* Problem statement:
When you reach the line containing "clause ∈ Clause_Name <$> d ->", repeat it and every line after it exactly, stopping only at the end of the listing.
(Beginning of Supplied entries)
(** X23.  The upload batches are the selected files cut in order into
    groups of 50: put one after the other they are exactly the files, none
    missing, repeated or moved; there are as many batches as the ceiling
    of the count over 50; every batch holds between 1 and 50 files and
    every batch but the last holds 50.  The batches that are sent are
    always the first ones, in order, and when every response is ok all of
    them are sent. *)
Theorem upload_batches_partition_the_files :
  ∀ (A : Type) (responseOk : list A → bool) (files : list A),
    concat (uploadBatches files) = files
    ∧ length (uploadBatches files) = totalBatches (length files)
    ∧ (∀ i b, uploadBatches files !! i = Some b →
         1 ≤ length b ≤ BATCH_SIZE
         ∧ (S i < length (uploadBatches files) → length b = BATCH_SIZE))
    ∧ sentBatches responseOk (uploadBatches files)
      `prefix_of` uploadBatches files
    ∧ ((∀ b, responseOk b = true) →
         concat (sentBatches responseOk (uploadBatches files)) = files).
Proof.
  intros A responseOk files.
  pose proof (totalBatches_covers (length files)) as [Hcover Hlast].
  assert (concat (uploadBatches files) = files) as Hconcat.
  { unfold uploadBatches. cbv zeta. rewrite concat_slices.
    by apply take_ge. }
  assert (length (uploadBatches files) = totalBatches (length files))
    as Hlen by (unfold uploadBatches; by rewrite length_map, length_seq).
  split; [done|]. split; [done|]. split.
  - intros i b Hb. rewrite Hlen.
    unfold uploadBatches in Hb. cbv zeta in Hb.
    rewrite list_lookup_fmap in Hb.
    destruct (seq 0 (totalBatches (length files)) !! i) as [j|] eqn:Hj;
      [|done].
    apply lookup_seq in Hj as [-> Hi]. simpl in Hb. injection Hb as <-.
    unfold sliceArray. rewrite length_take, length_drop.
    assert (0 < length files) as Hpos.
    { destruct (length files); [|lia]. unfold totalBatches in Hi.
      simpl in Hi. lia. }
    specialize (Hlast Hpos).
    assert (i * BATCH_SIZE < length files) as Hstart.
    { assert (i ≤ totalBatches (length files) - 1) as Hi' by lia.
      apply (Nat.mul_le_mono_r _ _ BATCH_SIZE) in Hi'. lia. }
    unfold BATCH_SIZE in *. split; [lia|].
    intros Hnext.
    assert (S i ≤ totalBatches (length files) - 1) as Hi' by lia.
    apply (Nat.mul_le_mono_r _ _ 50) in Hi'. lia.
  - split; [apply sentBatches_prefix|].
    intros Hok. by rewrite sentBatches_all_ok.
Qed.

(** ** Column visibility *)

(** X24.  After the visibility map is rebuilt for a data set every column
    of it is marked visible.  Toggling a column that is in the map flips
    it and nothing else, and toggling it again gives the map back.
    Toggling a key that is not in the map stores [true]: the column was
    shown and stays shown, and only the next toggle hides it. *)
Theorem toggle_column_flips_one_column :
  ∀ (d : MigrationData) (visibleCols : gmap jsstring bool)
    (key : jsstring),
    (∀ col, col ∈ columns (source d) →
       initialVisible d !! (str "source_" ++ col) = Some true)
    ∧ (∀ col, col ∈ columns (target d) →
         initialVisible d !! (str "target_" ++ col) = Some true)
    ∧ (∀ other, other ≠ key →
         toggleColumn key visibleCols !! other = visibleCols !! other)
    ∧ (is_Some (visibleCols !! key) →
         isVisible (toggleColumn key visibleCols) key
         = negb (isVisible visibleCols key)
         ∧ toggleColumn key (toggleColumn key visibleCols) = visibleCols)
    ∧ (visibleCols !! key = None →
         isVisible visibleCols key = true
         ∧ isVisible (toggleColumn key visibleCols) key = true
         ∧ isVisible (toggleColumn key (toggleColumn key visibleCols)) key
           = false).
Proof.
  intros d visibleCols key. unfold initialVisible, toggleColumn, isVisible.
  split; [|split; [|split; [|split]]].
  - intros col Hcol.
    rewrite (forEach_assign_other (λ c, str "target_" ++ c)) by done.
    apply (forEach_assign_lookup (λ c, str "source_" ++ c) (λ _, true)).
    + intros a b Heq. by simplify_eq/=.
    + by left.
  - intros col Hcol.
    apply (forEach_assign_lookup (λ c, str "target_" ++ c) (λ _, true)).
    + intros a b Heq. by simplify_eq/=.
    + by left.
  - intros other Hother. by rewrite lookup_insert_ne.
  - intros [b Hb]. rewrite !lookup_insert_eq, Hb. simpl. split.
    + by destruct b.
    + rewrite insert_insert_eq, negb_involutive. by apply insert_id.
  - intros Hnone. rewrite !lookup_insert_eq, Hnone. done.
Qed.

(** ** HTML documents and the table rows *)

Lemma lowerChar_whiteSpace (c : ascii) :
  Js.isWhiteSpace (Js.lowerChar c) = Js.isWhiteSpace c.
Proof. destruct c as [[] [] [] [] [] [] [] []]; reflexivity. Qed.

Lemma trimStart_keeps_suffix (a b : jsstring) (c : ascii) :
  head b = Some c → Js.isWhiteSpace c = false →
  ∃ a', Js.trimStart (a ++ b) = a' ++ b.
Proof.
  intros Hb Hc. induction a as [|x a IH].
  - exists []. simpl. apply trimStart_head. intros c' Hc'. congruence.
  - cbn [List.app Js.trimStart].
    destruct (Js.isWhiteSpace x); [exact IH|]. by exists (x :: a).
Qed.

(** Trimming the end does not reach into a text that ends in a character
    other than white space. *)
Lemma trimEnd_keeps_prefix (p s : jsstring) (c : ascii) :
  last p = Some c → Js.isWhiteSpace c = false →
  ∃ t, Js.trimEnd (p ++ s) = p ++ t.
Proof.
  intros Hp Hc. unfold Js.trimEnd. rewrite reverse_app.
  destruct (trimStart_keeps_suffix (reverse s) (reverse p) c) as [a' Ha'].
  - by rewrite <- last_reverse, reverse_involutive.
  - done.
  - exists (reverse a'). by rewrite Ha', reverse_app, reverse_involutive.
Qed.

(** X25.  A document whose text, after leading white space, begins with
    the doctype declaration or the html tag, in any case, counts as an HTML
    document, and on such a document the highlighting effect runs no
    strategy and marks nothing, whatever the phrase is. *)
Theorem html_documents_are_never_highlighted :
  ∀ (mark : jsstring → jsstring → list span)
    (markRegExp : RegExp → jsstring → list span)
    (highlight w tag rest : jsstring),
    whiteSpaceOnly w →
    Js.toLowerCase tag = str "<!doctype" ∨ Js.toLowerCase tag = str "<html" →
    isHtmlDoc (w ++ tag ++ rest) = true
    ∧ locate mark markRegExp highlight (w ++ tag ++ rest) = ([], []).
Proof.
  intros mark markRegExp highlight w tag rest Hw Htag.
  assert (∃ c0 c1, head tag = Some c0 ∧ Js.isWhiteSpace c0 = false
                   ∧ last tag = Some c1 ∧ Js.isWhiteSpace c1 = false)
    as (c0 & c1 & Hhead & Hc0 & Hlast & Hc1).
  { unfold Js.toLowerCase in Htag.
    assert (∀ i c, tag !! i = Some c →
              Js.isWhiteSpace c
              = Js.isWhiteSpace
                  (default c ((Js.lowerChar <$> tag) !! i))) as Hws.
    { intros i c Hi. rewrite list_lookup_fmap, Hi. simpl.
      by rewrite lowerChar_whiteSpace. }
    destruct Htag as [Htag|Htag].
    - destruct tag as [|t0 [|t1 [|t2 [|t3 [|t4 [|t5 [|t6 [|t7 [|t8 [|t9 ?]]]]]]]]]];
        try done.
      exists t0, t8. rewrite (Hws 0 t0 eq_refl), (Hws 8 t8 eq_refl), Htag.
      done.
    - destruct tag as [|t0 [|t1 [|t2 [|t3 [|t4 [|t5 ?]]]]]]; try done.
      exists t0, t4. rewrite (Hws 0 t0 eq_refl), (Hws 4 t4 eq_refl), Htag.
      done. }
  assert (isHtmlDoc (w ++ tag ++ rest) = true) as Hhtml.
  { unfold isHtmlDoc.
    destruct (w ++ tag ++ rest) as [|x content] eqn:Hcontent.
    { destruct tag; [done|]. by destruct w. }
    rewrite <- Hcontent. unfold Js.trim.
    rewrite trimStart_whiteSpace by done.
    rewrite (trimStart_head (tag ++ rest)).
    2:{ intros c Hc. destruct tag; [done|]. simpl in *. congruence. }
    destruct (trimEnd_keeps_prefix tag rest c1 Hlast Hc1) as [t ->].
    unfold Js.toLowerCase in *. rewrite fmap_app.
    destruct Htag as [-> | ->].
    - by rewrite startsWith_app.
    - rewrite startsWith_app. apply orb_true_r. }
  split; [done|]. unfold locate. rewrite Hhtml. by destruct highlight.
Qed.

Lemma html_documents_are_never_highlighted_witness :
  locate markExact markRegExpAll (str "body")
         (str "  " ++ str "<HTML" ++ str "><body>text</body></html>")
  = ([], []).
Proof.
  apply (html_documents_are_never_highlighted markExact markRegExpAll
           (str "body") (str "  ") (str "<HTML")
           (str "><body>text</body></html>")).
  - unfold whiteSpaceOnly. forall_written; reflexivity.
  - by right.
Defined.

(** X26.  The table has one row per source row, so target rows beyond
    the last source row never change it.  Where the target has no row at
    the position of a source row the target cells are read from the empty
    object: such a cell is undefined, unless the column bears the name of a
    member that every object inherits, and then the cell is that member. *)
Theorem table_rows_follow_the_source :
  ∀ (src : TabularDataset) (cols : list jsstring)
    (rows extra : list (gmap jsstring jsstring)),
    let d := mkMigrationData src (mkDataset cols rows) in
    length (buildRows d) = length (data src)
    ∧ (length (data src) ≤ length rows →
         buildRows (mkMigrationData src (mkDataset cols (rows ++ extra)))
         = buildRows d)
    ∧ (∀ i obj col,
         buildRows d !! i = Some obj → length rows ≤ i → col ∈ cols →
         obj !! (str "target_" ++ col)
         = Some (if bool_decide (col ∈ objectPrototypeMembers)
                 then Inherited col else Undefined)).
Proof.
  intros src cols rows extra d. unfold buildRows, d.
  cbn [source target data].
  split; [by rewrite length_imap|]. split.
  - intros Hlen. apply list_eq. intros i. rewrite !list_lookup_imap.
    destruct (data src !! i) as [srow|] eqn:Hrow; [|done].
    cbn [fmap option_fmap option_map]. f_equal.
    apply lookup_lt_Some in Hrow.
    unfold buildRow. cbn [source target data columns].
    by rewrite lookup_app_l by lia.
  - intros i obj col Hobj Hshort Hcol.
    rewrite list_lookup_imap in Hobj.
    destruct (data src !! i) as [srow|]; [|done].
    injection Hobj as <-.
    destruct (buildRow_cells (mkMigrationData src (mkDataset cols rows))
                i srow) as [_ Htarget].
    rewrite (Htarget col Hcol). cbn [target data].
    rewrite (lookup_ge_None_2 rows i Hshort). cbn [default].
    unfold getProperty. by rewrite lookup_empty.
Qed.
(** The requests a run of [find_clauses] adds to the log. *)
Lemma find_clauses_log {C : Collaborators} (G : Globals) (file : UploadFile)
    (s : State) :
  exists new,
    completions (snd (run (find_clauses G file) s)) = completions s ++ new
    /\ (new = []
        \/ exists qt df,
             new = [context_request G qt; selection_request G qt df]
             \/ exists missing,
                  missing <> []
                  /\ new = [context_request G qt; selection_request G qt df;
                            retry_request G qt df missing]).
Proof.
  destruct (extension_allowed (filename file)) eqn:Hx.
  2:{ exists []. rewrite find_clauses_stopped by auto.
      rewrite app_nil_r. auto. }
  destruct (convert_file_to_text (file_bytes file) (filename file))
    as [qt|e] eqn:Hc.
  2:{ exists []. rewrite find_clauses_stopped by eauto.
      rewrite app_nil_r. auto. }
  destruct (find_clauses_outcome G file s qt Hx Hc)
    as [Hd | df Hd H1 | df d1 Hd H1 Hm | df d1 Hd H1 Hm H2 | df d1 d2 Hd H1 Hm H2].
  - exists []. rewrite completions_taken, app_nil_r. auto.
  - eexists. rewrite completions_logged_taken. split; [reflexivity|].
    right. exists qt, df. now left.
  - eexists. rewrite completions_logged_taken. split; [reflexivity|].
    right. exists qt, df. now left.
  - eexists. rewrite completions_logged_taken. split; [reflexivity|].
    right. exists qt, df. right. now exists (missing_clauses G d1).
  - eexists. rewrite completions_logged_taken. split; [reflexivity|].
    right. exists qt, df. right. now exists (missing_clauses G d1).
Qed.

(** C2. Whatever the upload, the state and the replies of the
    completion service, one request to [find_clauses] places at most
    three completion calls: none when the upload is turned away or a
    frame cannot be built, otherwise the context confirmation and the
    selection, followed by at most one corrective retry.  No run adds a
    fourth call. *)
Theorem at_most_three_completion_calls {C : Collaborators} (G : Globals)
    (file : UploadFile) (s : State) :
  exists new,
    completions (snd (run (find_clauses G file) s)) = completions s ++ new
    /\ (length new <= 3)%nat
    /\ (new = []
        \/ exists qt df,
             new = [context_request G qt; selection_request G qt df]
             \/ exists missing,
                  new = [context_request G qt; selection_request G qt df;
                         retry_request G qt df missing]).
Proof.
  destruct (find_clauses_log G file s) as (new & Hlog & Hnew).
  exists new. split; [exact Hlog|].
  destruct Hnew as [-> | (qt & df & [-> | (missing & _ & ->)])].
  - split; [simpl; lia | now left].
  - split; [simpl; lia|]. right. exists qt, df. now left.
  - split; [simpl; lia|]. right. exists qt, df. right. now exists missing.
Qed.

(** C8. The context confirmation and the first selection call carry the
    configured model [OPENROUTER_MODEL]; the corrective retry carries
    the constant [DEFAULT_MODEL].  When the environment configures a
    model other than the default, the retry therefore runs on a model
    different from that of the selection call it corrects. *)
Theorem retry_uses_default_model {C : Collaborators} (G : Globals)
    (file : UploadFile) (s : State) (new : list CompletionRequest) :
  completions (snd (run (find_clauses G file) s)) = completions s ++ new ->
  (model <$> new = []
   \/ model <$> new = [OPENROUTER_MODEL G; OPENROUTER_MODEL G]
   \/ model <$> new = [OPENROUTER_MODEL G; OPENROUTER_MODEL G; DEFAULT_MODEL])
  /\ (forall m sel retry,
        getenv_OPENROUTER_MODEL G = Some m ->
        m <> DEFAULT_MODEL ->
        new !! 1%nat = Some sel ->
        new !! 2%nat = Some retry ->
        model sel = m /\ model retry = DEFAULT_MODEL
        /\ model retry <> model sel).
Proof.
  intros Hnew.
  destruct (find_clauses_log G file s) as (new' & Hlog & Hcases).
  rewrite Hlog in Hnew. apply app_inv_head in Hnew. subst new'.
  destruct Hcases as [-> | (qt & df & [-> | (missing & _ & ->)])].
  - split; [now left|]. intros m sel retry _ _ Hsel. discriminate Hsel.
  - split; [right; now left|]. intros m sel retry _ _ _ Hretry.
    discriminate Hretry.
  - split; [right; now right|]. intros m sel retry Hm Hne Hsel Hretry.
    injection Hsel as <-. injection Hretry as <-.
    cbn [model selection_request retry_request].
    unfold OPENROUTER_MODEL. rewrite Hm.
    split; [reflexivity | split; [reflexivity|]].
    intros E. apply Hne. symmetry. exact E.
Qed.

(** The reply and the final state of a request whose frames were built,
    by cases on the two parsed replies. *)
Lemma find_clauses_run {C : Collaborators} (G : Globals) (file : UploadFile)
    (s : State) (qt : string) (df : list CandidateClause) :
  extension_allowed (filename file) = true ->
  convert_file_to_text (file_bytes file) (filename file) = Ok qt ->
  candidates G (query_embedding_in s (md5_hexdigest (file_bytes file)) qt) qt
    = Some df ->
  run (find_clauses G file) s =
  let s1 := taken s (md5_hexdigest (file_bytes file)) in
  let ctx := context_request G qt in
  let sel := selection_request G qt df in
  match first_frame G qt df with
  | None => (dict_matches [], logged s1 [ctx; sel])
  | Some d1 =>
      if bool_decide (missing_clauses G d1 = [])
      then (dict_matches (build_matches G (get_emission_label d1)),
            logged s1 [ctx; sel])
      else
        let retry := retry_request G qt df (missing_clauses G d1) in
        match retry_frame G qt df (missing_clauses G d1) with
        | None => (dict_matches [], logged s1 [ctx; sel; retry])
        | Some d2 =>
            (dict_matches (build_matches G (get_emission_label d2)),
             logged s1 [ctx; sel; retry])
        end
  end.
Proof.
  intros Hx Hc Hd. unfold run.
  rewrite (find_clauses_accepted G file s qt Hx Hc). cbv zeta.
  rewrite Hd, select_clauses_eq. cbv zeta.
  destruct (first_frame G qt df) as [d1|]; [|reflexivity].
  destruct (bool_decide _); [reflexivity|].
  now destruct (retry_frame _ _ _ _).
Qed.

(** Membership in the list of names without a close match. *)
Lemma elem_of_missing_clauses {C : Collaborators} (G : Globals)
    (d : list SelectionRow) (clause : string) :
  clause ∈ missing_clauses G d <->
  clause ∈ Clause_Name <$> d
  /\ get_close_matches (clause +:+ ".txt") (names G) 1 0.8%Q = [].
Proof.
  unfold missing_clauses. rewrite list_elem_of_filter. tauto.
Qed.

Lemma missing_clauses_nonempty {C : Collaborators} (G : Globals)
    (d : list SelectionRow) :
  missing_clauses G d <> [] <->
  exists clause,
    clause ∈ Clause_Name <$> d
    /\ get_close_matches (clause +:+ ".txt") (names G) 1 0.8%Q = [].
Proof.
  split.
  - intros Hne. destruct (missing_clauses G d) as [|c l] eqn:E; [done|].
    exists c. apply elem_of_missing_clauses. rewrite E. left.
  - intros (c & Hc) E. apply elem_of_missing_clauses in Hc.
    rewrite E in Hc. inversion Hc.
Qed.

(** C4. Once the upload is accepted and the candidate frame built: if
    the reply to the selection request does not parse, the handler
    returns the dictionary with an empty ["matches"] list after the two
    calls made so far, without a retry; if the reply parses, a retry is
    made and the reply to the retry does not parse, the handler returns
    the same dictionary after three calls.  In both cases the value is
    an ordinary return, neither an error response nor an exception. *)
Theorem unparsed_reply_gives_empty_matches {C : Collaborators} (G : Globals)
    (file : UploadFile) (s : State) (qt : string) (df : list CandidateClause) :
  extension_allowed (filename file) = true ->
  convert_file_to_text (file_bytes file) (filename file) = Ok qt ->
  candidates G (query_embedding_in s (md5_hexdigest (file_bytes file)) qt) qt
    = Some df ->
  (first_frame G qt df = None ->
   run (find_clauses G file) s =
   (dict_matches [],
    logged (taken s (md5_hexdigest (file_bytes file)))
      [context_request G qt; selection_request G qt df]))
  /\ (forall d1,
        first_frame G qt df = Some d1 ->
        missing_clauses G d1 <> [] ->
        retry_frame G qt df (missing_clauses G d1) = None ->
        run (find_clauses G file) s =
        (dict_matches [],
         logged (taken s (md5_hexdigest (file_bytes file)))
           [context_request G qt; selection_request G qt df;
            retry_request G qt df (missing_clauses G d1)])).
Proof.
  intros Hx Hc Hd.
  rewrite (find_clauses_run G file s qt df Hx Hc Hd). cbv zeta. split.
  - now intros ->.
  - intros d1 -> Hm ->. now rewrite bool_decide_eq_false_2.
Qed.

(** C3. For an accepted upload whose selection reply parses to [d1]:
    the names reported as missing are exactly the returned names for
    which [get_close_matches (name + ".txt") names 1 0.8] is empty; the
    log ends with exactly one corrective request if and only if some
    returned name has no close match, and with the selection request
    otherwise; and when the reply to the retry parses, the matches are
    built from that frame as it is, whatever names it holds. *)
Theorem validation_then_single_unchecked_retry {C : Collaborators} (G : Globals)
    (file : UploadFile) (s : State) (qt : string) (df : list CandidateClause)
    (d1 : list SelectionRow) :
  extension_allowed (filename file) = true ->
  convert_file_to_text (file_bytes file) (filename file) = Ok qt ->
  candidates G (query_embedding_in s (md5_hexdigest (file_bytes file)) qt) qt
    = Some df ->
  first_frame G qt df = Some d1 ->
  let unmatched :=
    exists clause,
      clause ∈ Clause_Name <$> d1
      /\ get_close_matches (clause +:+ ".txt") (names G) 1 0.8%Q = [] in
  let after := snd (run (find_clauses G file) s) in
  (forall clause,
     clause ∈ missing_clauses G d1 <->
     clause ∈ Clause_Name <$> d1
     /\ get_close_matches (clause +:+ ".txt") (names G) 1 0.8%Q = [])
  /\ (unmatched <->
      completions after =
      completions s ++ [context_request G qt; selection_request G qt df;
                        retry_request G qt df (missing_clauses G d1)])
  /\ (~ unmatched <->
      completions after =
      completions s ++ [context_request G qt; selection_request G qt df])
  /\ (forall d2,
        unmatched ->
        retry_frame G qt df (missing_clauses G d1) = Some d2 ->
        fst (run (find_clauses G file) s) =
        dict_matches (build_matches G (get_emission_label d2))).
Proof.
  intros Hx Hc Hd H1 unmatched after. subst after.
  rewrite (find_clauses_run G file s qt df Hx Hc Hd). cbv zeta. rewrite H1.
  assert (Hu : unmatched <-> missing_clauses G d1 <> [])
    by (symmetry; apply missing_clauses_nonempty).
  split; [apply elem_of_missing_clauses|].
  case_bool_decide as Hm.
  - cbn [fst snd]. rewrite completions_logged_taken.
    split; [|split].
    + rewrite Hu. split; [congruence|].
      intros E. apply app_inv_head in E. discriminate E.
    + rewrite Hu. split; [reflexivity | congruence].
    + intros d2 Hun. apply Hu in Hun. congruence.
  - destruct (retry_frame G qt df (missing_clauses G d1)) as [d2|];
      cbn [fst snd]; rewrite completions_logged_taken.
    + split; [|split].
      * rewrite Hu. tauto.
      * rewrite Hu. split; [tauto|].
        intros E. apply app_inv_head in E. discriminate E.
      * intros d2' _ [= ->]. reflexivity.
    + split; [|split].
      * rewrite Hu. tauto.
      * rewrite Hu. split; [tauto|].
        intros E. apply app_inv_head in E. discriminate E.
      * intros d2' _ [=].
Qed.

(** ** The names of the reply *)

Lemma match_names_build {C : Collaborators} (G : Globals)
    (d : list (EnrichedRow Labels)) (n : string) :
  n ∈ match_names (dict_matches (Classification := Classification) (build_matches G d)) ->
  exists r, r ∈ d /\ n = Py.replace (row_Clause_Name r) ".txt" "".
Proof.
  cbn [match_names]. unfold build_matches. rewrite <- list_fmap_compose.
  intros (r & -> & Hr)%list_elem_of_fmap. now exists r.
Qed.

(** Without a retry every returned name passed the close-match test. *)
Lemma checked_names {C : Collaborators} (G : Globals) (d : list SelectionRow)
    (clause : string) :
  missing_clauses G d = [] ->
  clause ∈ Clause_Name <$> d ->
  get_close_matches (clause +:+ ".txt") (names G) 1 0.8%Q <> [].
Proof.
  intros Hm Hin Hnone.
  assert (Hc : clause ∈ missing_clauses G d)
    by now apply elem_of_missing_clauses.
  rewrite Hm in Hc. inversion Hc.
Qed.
(End of Supplied entries)
* Reply:
  clause ∈ Clause_Name <$> d ->
  get_close_matches (clause +:+ ".txt") (names G) 1 0.8%Q <> [].
Proof.
  intros Hm Hin Hnone.
  assert (Hc : clause ∈ missing_clauses G d)
    by now apply elem_of_missing_clauses.
  rewrite Hm in Hc. inversion Hc.
Qed.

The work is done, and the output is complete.